Let’s start off by reviewing trusts in general.

Simply put, a trust is a legal document, words on paper, drafted by an attorney. When signed by the maker of the trust, a legal entity is formed. That entity is managed by a trustee according to the terms of the trust.

Typically, a trust is funded with assets during the trustmaker’s lifetime. This ensures the trust works as intended.

If you Google search the term “trust,” you’ll quickly be overwhelmed by millions of results. That’s because there are many different types of trusts, all of which serve different purposes.

In the context of long-term care planning, there are two trusts we use regularly, but they are often confused with one another.

A Miller Trust, also known as a qualified income trust, is not the magic tool that protects assets from long-term care costs. Rather, it is used strictly to achieve income eligibility for long-term care Medicaid benefits.

Delaware, for instance, has an “income cap” of approximately $2,000 per month. This means that if a person seeking eligibility for long-term care Medicaid has income such as Social Security or pension benefits that exceeds $2,000 per month, she is not eligible without creating and funding a Miller Trust.

Once signed, the Miller Trust is used to open a bank account in the trust’s name. All of the applicant’s income must be deposited into this new bank account each month. From there, the trustee uses that income according to the Medicaid regulations.

Assets, like cash or real estate, should never be transferred to a Miller Trust. Income is all that ever goes in to this type of trust. For this reason, a Miller Trust is not an asset-protection planning tool. It is only ever used at the time of application for long-term care Medicaid benefits to satisfy the income cap rules.

An irrevocable asset-protection trust, on the other hand, is a highly effective tool to shelter assets from the costs of long-term care.
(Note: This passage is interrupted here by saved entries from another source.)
(* ===== verification/Text.v ===== *)
(** * Text checks shared by the stores

    Python's string operations on the characters a [string] holds, and the
    text guards of [gateway/app/activity_store.py] that the other stores reuse:
    control characters, bounded text, credential-like text, pull-request URLs.
    The regular-expression engine, [unicodedata.category] and
    [urllib.parse.unquote] are the library's: parameters. *)

From stdpp Require Import base option list strings numbers sets.
From Stdlib Require Import ZArith Lia Ascii.
From S2P Require Import Prelude Json.

Open Scope string_scope.
Open Scope list_scope.
Open Scope Z_scope.

(** ** [str] methods *)

(** [c.isspace()] on the characters below 256. *)
Definition is_space (c : Ascii.ascii) : bool :=
  in_range 9 13 c || in_range 28 32 c || in_range 133 133 c || in_range 160 160 c.

Fixpoint lstrip (s : string) : string :=
  match s with
  | EmptyString => EmptyString
  | String c s' => if is_space c then lstrip s' else s
  end.
Fixpoint rstrip (s : string) : string :=
  match s with
  | EmptyString => EmptyString
  | String c s' =>
      match rstrip s' with
      | EmptyString => if is_space c then EmptyString else String c EmptyString
      | t => String c t
      end
  end.
Definition strip (s : string) : string := rstrip (lstrip s).

(** [s.split(sep)] for a one-character separator. *)
Fixpoint split (sep : Ascii.ascii) (s : string) : list string :=
  match s with
  | EmptyString => [""]
  | String c s' =>
      if Ascii.eqb c sep then "" :: split sep s'
      else match split sep s' with
           | w :: ws => String c w :: ws
           | [] => [String c ""]
           end
  end.

(** [s.split()] *)
Fixpoint words (s : string) : list string :=
  match s with
  | EmptyString => []
  | String c s' =>
      if is_space c then words s'
      else let rest := words s' in
           match s', rest with
           | String d _, w :: ws => if is_space d then String c "" :: rest else String c w :: ws
           | _, _ => String c "" :: rest
           end
  end.
(** [s.partition(c)]: [None] when the separator is absent. *)
Fixpoint partition_on (c : Ascii.ascii) (s : string) : option (string * string) :=
  match s with
  | EmptyString => None
  | String x s' =>
      if Ascii.eqb x c then Some ("", s')
      else '(k, v) ← partition_on c s'; Some (String x k, v)
  end.

(** Decimal digits with single underscores between them. [acc] is the value
    read so far, [after_digit] whether an underscore may follow. *)
Fixpoint digits_value (acc : Z) (after_digit : bool) (s : string) : option Z :=
  match s with
  | EmptyString => if after_digit then Some acc else None
  | String c s' =>
      if is_digit c then digits_value (10 * acc + (Z.of_nat (Ascii.nat_of_ascii c) - 48)) true s'
      else if one_of "_" c && after_digit then digits_value acc false s'
      else None
  end.
(** [int(s)]; [None] is [ValueError]. *)
Definition py_int (s : string) : option Z :=
  match strip s with
  | String "+"%char s' => digits_value 0 false s'
  | String "-"%char s' => Z.opp <$> digits_value 0 false s'
  | s' => digits_value 0 false s'
  end.

Definition is_ascii (s : string) : bool := str_forall (in_range 0 127) s.

(** [c.isalnum()] on the characters below 256. *)
Definition py_isalnum (c : Ascii.ascii) : bool :=
  is_alnum c || existsb (λ n, in_range n n c) [170%nat; 178%nat; 179%nat; 181%nat; 185%nat; 186%nat; 188%nat; 189%nat; 190%nat] ||
  in_range 192 214 c || in_range 216 246 c || in_range 248 255 c.
(** A word character of [re] below 256. *)
Definition is_word (c : Ascii.ascii) : bool := py_isalnum c || one_of "_" c.

(** [lower()] of SQLite: ASCII letters only. *)
Fixpoint sql_lower (s : string) : string :=
  match s with
  | EmptyString => EmptyString
  | String c s' => String (if is_upper c then Ascii.ascii_of_nat (Ascii.nat_of_ascii c + 32) else c) (sql_lower s')
  end.

(** [sep.join(l)] *)
Fixpoint join (sep : string) (l : list string) : string :=
  match l with
  | [] => ""
  | [s] => s
  | s :: l' => s +:+ sep +:+ join sep l'
  end.

(** [s.endswith(t)] *)
Definition endswith (t s : string) : bool :=
  (String.length t <=? String.length s)%nat && (str_drop (String.length s - String.length t) s == t).

(** [t in s] for texts *)
Fixpoint contains (t s : string) : bool :=
  startswith t s || match s with EmptyString => false | String _ s' => contains t s' end.

(** [x or None] on a text *)
Definition nonempty (s : string) : option string := if s == "" then None else Some s.

(** [re.fullmatch('[class]{lo,hi}', s)] *)
Definition fullmatch_class (p : Ascii.ascii → bool) (lo hi : Z) (s : string) : bool :=
  str_forall p s && (lo <=? str_len s) && (str_len s <=? hi).

Definition is_hex (c : Ascii.ascii) : bool := is_digit c || in_range 97 102 c.
(** [_SAFE_HASH] *)
Definition _SAFE_HASH (s : string) : bool := fullmatch_class is_hex 64 64 s.

(** ** Guards *)

(** What the guards take from the libraries: the Unicode category of a
    character, whether each compiled pattern finds a match, percent-decoding. *)
Class TextEngine := {
  category : Ascii.ascii → string;
  _ENV_ASSIGNMENT : string → bool;
  _SENSITIVE_TEXT : string → bool;
  unquote : string → string;
}.

(** [hashlib.sha256(...).hexdigest()], [json.dumps] with sorted keys ([None]
    is [ValueError], on a number JSON cannot hold), [json.loads] and
    [len(s.encode('utf-8'))]. *)
Class Codec := {
  sha256_hex : string → string;
  dumps : json → option string;
  loads : string → option json;
  utf8_length : string → Z;
}.

Section Guards.
Context `{TextEngine}.

Definition _has_controls (value : string) : bool :=
  str_exists (λ c, startswith "C" (category c) || (category c == "Zl") || (category c == "Zp")) value.

Fixpoint sensitive_rounds (n : nat) (decoded : string) : bool :=
  if _ENV_ASSIGNMENT decoded || _SENSITIVE_TEXT decoded then true
  else match n with
       | O => false
       | S n => if unquote decoded == decoded then false else sensitive_rounds n (unquote decoded)
       end.
Definition _contains_sensitive_text (value : string) : bool := sensitive_rounds 3 value.

(** [_bounded_text]; [None] is a value that is not a [str], and the error is
    [ValueError]. *)
Definition _bounded_text (value : option string) (maximum : Z) (required : bool) : res unit string :=
  match value with
  | None => if required then Err tt else Ok ""
  | Some value =>
      ensure (negb (_has_controls value || (maximum <? str_len value))) tt;;
      let text := strip value in
      ensure (negb (maximum <? str_len text)) tt;;
      ensure (negb (required && (text == ""))) tt;;
      Ok text
  end.
End Guards.

(** ** Pull-request URLs *)

Definition is_path_char (c : Ascii.ascii) : bool := is_alnum c || one_of "._-" c.
(** [[1-9][0-9]*] *)
Definition is_number (s : string) : bool :=
  match s with
  | EmptyString => false
  | String c s' => in_range 49 57 c && str_forall is_digit s'
  end.
(** [[A-Za-z0-9]|[A-Za-z0-9][A-Za-z0-9-]{0,37}[A-Za-z0-9]] *)
Definition is_owner (s : string) : bool :=
  match s with
  | EmptyString => false
  | String c s' => is_alnum c && str_forall (λ c, is_alnum c || one_of "-" c) s' &&
      (str_len s <=? 39) && negb (endswith "-" s)
  end.

(** [_GITHUB_PR_URL.fullmatch] with its groups: no group holds a slash. *)
Definition github_url (value : string) : option (string * string) :=
  match split "/"%char value with
  | ["https:"; ""; "github.com"; owner; repository; "pull"; n] =>
      if is_owner owner && fullmatch_class is_path_char 1 100 repository && is_number n
      then Some (owner, repository) else None
  | _ => None
  end.

(** [_GITLAB_MR_URL.fullmatch] with its groups: the number holds no slash, so
    the suffix is the last three segments. *)
Definition gitlab_url (value : string) : option (string * list string) :=
  match split "/"%char value with
  | "https:" :: "" :: host :: rest =>
      match rev rest with
      | n :: "merge_requests" :: "-" :: path =>
          let path := rev path in
          if fullmatch_class (λ c, is_lower c || is_digit c || one_of ".-" c) 1 253 host &&
             forallb (str_forall is_path_char) path && negb (join "/" path == "") && is_number n
          then Some (host, path) else None
      | _ => None
      end
  | _ => None
  end.

Definition bad_label (label : string) : bool :=
  (label == "") || (63 <? str_len label) || startswith "-" label || endswith "-" label.
Definition bad_segment (segment : string) : bool :=
  (segment == "") || (255 <? str_len segment) || (segment == ".") || (segment == "..") ||
  startswith "-" segment || endswith ".git" segment || endswith ".atom" segment.

Definition safe_pull_request_url (value : string) : option string :=
  if (value == "") || (2048 <? str_len value) then None
  else match github_url value with
  | Some (owner, repository) =>
      if negb (contains "--" owner) && negb ((repository == ".") || (repository == ".."))
      then Some value else None
  | None =>
      match gitlab_url value with
      | None => None
      | Some (host, segments) =>
          if (host == "github.com") || startswith "." host || endswith "." host || contains ".." host then None
          else if existsb bad_label (split "."%char host) then None
          else if (str_len (join "/" segments) <? 3) || (1024 <? str_len (join "/" segments)) then None
          else if (length segments <? 2)%nat || (20 <? length segments)%nat then None
          else if existsb bad_segment segments then None
          else Some value
      end
  end.

(** ** Lemmas *)

Lemma safe_pull_request_url_same v v' : safe_pull_request_url v = Some v' → v' = v.
Proof. unfold safe_pull_request_url. repeat case_match; naive_solver. Qed.

Lemma nonempty_some s t : nonempty s = Some t → t = s ∧ s ≠ "".
Proof. unfold nonempty. case_bool_decide; naive_solver. Qed.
If you’re thinking about deeding your house to your kids, consider this trust instead.

Many seniors want to give assets away now, in order to protect those assets in case long-term care, which can cost more than $10,000 per month, is ever needed in the future. They figure that if those assets are no longer in their names, then they won’t be available to pay for care and thus will be protected.

Giving assets outright to other individuals, though, can be very risky. What if those individuals get divorced, file for bankruptcy or need long-term care themselves? Those assets, now in someone else’s name, are subject to those risks.
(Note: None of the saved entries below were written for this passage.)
(* ===== verification/BillingCatalog.v ===== *)
(** * Billing catalog ([gateway/app/billing.py], [BillingCatalog])

    The catalog file is a JSON object; the constructor checks it and indexes
    plans, credit packs and rates. As in the code, an indexed plan or rate is
    the JSON object itself, read through [get]; the theorems show which reads
    the validation makes safe. *)

From stdpp Require Import base option list strings numbers pretty sets.
From Stdlib Require Import ZArith Lia.
From S2P Require Import Prelude Json.

Open Scope string_scope.
Open Scope list_scope.
Open Scope Z_scope.

(** [BillingError(code, message, status_code)], and the exceptions of the
    interpreter and of [sqlite3] that the module lets through. *)
Inductive error :=
| BillingError (code : string) (status_code : Z)
| PyTypeError
| PyAttributeError
| PyKeyError
| PyOverflowError
| IntegrityError
| BindError.

#[export] Instance error_eq_dec : EqDecision error.
Proof. solve_decision. Defined.

Definition InsufficientCredits : error := BillingError "insufficient_credits" 402.
Definition catalog_invalid : error := BillingError "catalog_invalid" 503.

Definition CATALOG_SCHEMA : string := "magistrate.billing-catalog.v1".
Definition MICROCREDITS_PER_CREDIT : Z := 1000000.
Definition _microcredits (credits : Z) : Z := credits * MICROCREDITS_PER_CREDIT.

Record catalog := {
  usd_micros_per_credit : Z;
  plans : list (json * dict);
  packs : list (json * dict);
  default_plan : json;
  rates : list ((string * string) * dict);
  payload : dict;
}.

(** ** Python dictionaries keyed by JSON scalars *)

(** [hash(k)] raises [TypeError] on a list or a dict. *)
Definition hashable (j : json) : bool :=
  match j with JList _ | JObj _ => false | _ => true end.

(** Key equality: numbers by value, [nan] equal to nothing. *)
Definition key_eq (a b : json) : bool :=
  match a, b with
  | JNull, JNull => true
  | JStr s, JStr s' => s == s'
  | JInt z, _ => eq_int b z
  | JBool x, _ => eq_int b (if x then 1 else 0)
  | JFloat (FFin m e), JFloat (FFin m' e') =>
      if e <=? e' then m =? m' * 2 ^ (e' - e) else m * 2 ^ (e - e') =? m'
  | JFloat (FFin _ _), JInt z => eq_int a z
  | JFloat (FFin _ _), JBool x => eq_int a (if x then 1 else 0)
  | JFloat (FInf s), JFloat (FInf s') => eqb s s'
  | _, _ => false
  end.

Fixpoint lookup_key (k : json) (d : list (json * dict)) : option dict :=
  match d with
  | [] => None
  | (k', v) :: d' => if key_eq k k' then Some v else lookup_key k d'
  end.

Fixpoint lookup_rate (k : string * string) (d : list ((string * string) * dict)) : option dict :=
  match d with
  | [] => None
  | (k', v) :: d' => if k == k' then Some v else lookup_rate k d'
  end.

(** [x in {"a", ...}] for an [x] that may be unhashable. *)
Definition in_set (j : json) (l : list string) : res error bool :=
  if hashable j then Ok (in_strs j l) else Err PyTypeError.

Section Validation.
(** [repr] of a float is left to the interpreter. *)
Context (float_repr : pyfloat → string).

(** [re.fullmatch(r"[a-z0-9][a-z0-9-]{0,63}", str(x))]; the text of a
    constant, a list or a dict starts with a character the class excludes. *)
Definition id_pattern (s : string) : bool :=
  fullmatch1 (λ c, is_lower c || is_digit c)
    (λ c, is_lower c || is_digit c || one_of "-" c) 0 63 s.
Definition id_valid (j : json) : bool :=
  match j with
  | JStr s => id_pattern s
  | JInt z => id_pattern (pretty z)
  | JFloat f => id_pattern (float_repr f)
  | _ => false
  end.

(** [_indexed]: the ids are distinct keys of the index, in catalog order. *)
Definition index_one (d : list (json * dict)) (value : json) : res error (list (json * dict)) :=
  match as_dict value with
  | None => Err catalog_invalid
  | Some v =>
      if negb (id_valid (default (JStr "") (assoc "id" v))) then Err catalog_invalid
      else match lookup_key (get "id" v) d with
           | Some _ => Err catalog_invalid
           | None => Ok (d ++ [(get "id" v, v)])
           end
  end.
Fixpoint index_all (d : list (json * dict)) (values : list json) : res error (list (json * dict)) :=
  match values with
  | [] => Ok d
  | v :: vs => d' ← index_one d v; index_all d' vs
  end.
Definition _indexed (payload : dict) (field : string) : res error (list (json * dict)) :=
  match as_list (get field payload) with
  | None => Err catalog_invalid
  | Some values => index_all [] values
  end.

(** [re.fullmatch(r"price_[A-Za-z0-9_]+", value)] *)
Definition price_pattern (s : string) : bool :=
  startswith "price_" s &&
  (let rest := str_drop 6 s in (1 <=? str_len rest) && str_forall (λ c, is_alnum c || one_of "_" c) rest).
Definition _price (value : json) : res error unit :=
  match value with
  | JNull => Ok tt
  | JStr s => ensure (price_pattern s) catalog_invalid
  | _ => Err catalog_invalid
  end.

Definition PLAN_INTS : list string :=
  ["monthly_included_credits"; "objective_reserve_credits"; "monthly_spend_limit_credits";
   "concurrency_limit"; "low_credit_warning_credits"; "grace_days"].

(** A non-negative integer field. *)
Definition nat_field (d : dict) (field : string) : bool :=
  match get field d with JInt z => 0 <=? z | _ => false end.
(** [d[field]] once checked to be an integer. *)
Definition int_field (d : dict) (field : string) : Z :=
  match get field d with JInt z => z | _ => 0 end.

Definition nonempty_str (j : json) : bool :=
  match j with JStr s => negb (s == "") | _ => false end.
Definition strs (l : list json) : list string := omap as_str l.

(** [_validate_plan] *)
Definition _validate_plan (plan : dict) : res error unit :=
  kind_ok ← in_set (get "kind" plan) ["free"; "demo"; "subscription"];
  _ ← ensure (kind_ok && match as_str (get "name" plan) with Some _ => true | None => false end) catalog_invalid;
  _ ← _price (get "stripe_price_id" plan);
  _ ← ensure (forallb (nat_field plan) PLAN_INTS) catalog_invalid;
  _ ← ensure (1 <=? int_field plan "concurrency_limit") catalog_invalid;
  _ ← ensure (int_field plan "objective_reserve_credits" <=? int_field plan "monthly_spend_limit_credits") catalog_invalid;
  entitlements ← of_option catalog_invalid (as_list (get "entitlements" plan));
  _ ← ensure (forallb nonempty_str entitlements && bool_decide (NoDup (strs entitlements))) catalog_invalid;
  ensure (eq_str (get "kind" plan) "subscription" || is_none (get "stripe_price_id" plan)) catalog_invalid.

(** [_validate_pack] *)
Definition _validate_pack (pack : dict) : res error unit :=
  _ ← _price (get "stripe_price_id" pack);
  ensure (match get "name" pack, get "credits" pack with
          | JStr _, JInt z => 0 <? z
          | _, _ => false
          end) catalog_invalid.

Definition RATE_INTS : list string :=
  ["input_usd_micros_per_million"; "output_usd_micros_per_million";
   "compute_usd_micros_per_hour"; "margin_bps"].

(** One iteration of the loop over [rates]. *)
Definition index_rate (d : list ((string * string) * dict)) (rate : json)
  : res error (list ((string * string) * dict)) :=
  match rate with
  | JObj r =>
      match get "provider" r, get "model" r with
      | JStr p, JStr m =>
          match lookup_rate (p, m) d with
          | Some _ => Err catalog_invalid
          | None =>
              _ ← ensure (forallb (nat_field r) RATE_INTS) catalog_invalid;
              Ok (d ++ [((p, m), r)])
          end
      | _, _ => Err catalog_invalid
      end
  | _ => Err catalog_invalid
  end.
Fixpoint index_rates (d : list ((string * string) * dict)) (l : list json) : res error (list ((string * string) * dict)) :=
  match l with
  | [] => Ok d
  | r :: l' => d' ← index_rate d r; index_rates d' l'
  end.

Fixpoint check_all (f : dict → res error unit) (l : list (json * dict)) : res error unit :=
  match l with
  | [] => Ok tt
  | (_, d) :: l' => _ ← f d; check_all f l'
  end.

(** [BillingCatalog.__init__] *)
Definition BillingCatalog (payload : dict) : res error catalog :=
  _ ← ensure (eq_str (get "schema_version" payload) CATALOG_SCHEMA && eq_str (get "currency" payload) "usd") catalog_invalid;
  unit_ ← of_option catalog_invalid (as_dict (get "credit_unit" payload));
  _ ← ensure (eq_int (get "microcredits_per_credit" unit_) MICROCREDITS_PER_CREDIT) catalog_invalid;
  usd ← of_option catalog_invalid (as_int (get "usd_micros_per_credit" unit_));
  _ ← ensure (0 <? usd) catalog_invalid;
  plans ← _indexed payload "plans";
  packs ← _indexed payload "credit_packs";
  let dflt := get "default_plan" payload in
  _ ← ensure (hashable dflt) PyTypeError;
  dplan ← of_option catalog_invalid (lookup_key dflt plans);
  free ← in_set (get "kind" dplan) ["free"; "demo"];
  _ ← ensure free catalog_invalid;
  _ ← check_all _validate_plan plans;
  _ ← check_all _validate_pack packs;
  rates ← of_option catalog_invalid (as_list (get "rates" payload));
  rates ← index_rates [] rates;
  Ok {| usd_micros_per_credit := usd; plans := plans; packs := packs;
        default_plan := dflt; rates := rates; payload := payload |}.
End Validation.

(** [price_item]: plans are searched before packs. *)
Inductive item_kind := Subscription | CreditPack.
Definition has_price (price_id : string) (kd : json * dict) : bool :=
  eq_str (get "stripe_price_id" (snd kd)) price_id.
Definition price_item (c : catalog) (price_id : string) : option (item_kind * dict) :=
  match List.find (has_price price_id) (plans c) with
  | Some (_, plan) => Some (Subscription, plan)
  | None =>
      match List.find (has_price price_id) (packs c) with
      | Some (_, pack) => Some (CreditPack, pack)
      | None => None
      end
  end.

(** [public]: the catalog without price ids. [configured] is
    [stripe_configured()], a fact of the environment. *)
Definition set_key (k : string) (v : json) (d : dict) : dict :=
  if existsb (λ kv, fst kv == k) d
  then map (λ kv, if fst kv == k then (k, v) else kv) d
  else d ++ [(k, v)].
Definition public_item (configured : bool) (d : dict) : json :=
  JObj (set_key "checkout_available"
          (JBool (truthy (get "stripe_price_id" d) && configured))
          (List.filter (λ kv, fst kv != "stripe_price_id") d)).
Definition public (configured : bool) (c : catalog) : dict :=
  [("schema_version", JStr CATALOG_SCHEMA);
   ("currency", get "currency" (payload c));
   ("credit_unit", get "credit_unit" (payload c));
   ("plans", JList (map (λ kd, public_item configured (snd kd)) (plans c)));
   ("credit_packs", JList (map (λ kd, public_item configured (snd kd)) (packs c)));
   ("activation", JStr (if configured
       && forallb (λ kd, negb (eq_str (get "kind" (snd kd)) "subscription") || truthy (get "stripe_price_id" (snd kd))) (plans c)
       && forallb (λ kd, truthy (get "stripe_price_id" (snd kd))) (packs c)
     then "active" else "blocked_external"))].

(** ** What validation establishes *)

(** A plan the ledger can read without a default. *)
Definition plan_ok (p : dict) : Prop :=
  (∀ f, f ∈ PLAN_INTS → ∃ z, get f p = JInt z ∧ 0 ≤ z) ∧
  1 ≤ int_field p "concurrency_limit" ∧
  int_field p "objective_reserve_credits" ≤ int_field p "monthly_spend_limit_credits" ∧
  in_strs (get "kind" p) ["free"; "demo"; "subscription"] = true ∧
  (eq_str (get "kind" p) "subscription" = false → get "stripe_price_id" p = JNull).
Definition pack_ok (p : dict) : Prop := ∃ z, get "credits" p = JInt z ∧ 0 < z.
Definition rate_ok (r : dict) : Prop := ∀ f, f ∈ RATE_INTS → ∃ z, get f r = JInt z ∧ 0 ≤ z.

Record catalog_ok (c : catalog) : Prop := {
  ok_usd : 0 < usd_micros_per_credit c;
  ok_plans : Forall (λ kd, plan_ok (snd kd)) (plans c);
  ok_packs : Forall (λ kd, pack_ok (snd kd)) (packs c);
  ok_rates : Forall (λ kd, rate_ok (snd kd)) (rates c);
  ok_default : ∃ p, lookup_key (default_plan c) (plans c) = Some p ∧
                    in_strs (get "kind" p) ["free"; "demo"] = true;
}.

Lemma nat_fields_ok d l :
  forallb (nat_field d) l = true → ∀ f, f ∈ l → ∃ z, get f d = JInt z ∧ 0 ≤ z.
Proof.
  rewrite forallb_forall. intros H f Hf%list_elem_of_In. specialize (H f Hf).
  unfold nat_field in H. destruct (get f d); try done. bools. eauto.
Qed.

Lemma in_set_ok j l b : in_set j l = Ok b → b = in_strs j l.
Proof. unfold in_set. destruct (hashable j); naive_solver. Qed.

Lemma is_none_true j : is_none j = true → j = JNull.
Proof. by destruct j. Qed.

Lemma validate_plan_ok p : _validate_plan p = Ok tt → plan_ok p.
Proof.
  unfold _validate_plan. intros H. tx_inv. bools. subst.
  match goal with H : in_set _ _ = Ok true |- _ => apply in_set_ok in H end.
  split_and!; try done.
  - intros f Hf. by eapply nat_fields_ok.
  - intros Hk. rewrite Hk in *. simpl in *. by apply is_none_true.
Qed.

Lemma validate_pack_ok p : _validate_pack p = Ok tt → pack_ok p.
Proof.
  unfold _validate_pack, pack_ok. intros H. tx_inv.
  destruct (get "name" p), (get "credits" p); try done. bools. eauto.
Qed.

Lemma check_all_ok f (P : dict → Prop) l :
  (∀ d, f d = Ok tt → P d) → check_all f l = Ok tt → Forall (λ kd, P (snd kd)) l.
Proof.
  intros Hf. induction l as [|[k d] l IH]; simpl; [constructor|]. intros H. tx_inv.
  constructor; eauto.
Qed.

Lemma index_rates_ok d l d' :
  index_rates d l = Ok d' → Forall (λ kd, rate_ok (snd kd)) d → Forall (λ kd, rate_ok (snd kd)) d'.
Proof.
  revert d. induction l as [|r l IH]; simpl; intros d H Hd; tx_inv; [done|].
  eapply IH; [done|]. unfold index_rate in *.
  destruct r; try done. destruct (get "provider" kvs), (get "model" kvs); try done.
  tx_inv. apply Forall_app. split; [done|]. constructor; [|done].
  intros f Hf. by eapply nat_fields_ok.
Qed.

Lemma lookup_key_in k d v : lookup_key k d = Some v → ∃ k', (k', v) ∈ d.
Proof.
  induction d as [|[k' v'] d IH]; simpl; [done|]. destruct (key_eq k k').
  - intros [= ->]. exists k'. left.
  - intros H. destruct (IH H) as [k'' ?]. exists k''. by right.
Qed.

Lemma lookup_rate_in k d v : lookup_rate k d = Some v → (k, v) ∈ d.
Proof.
  induction d as [|[k' v'] d IH]; simpl; [done|]. case_bool_decide; subst.
  - intros [= ->]. left.
  - intros ?. right. auto.
Qed.

Lemma lookup_plan_ok c k p : catalog_ok c → lookup_key k (plans c) = Some p → plan_ok p.
Proof.
  intros Hc [k' Hp]%lookup_key_in. pose proof (ok_plans c Hc) as H.
  rewrite Forall_forall in H. exact (H _ Hp).
Qed.

Lemma lookup_rate_ok c k r : catalog_ok c → lookup_rate k (rates c) = Some r → rate_ok r.
Proof.
  intros Hc Hr%lookup_rate_in. pose proof (ok_rates c Hc) as H.
  rewrite Forall_forall in H. exact (H _ Hr).
Qed.

Lemma int_field_nonneg p f : plan_ok p → f ∈ PLAN_INTS → 0 ≤ int_field p f.
Proof. intros [H _] Hf. destruct (H f Hf) as (z & Hz & ?). unfold int_field. by rewrite Hz. Qed.

Lemma rate_field_nonneg r f : rate_ok r → f ∈ RATE_INTS → 0 ≤ int_field r f.
Proof. intros H Hf. destruct (H f Hf) as (z & Hz & ?). unfold int_field. by rewrite Hz. Qed.

Create HintDb billing.
#[export] Hint Resolve lookup_plan_ok lookup_rate_ok int_field_nonneg rate_field_nonneg : billing.

Lemma build_ok float_repr payload c :
  BillingCatalog float_repr payload = Ok c → catalog_ok c.
Proof.
  unfold BillingCatalog. intros H. tx_inv. simpl in *. bools.
  match goal with H : in_set _ _ = Ok true |- _ => apply in_set_ok in H end.
  split; simpl; try done.
  - by eapply check_all_ok; [apply validate_plan_ok|].
  - by eapply check_all_ok; [apply validate_pack_ok|].
  - by eapply index_rates_ok.
  - naive_solver.
Qed.

(** C38. A catalog that the constructor accepts has positive credit value,
    complete non-negative plan, pack and rate figures, an objective reserve
    inside the monthly limit of its plan, no Stripe price on a plan that is
    not a subscription, and a default plan of kind free or demo. *)
Theorem catalog_validated float_repr payload c :
  BillingCatalog float_repr payload = Ok c → catalog_ok c.
Proof. apply build_ok. Qed.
The better practice is to use an irrevocable asset-protection trust. Once signed, assets can be transferred to it. Five years later, those assets are protected and are completely off the table should long-term care be needed in the future. Real property such as your residence, beach house or even rental property is a great asset to transfer to this type of trust. Many families are interested in protecting the equity in their real property, if nothing else.

Other assets, like cash accounts or life insurance policies with cash value, can be transferred to an asset-protection trust too.

We cover the mechanics of an asset-protection trust in other articles. What’s important to note here is that a Miller Trust has a purpose and a place, but an asset-protection trust is the primary tool that effectively protects assets from the future costs of long-term care. It’s imperative that anyone interested in creating a trust of any kind receive guidance from a specialized elder law firm. Misusing these legal tools can result in compromising benefits and spending more on care than necessary.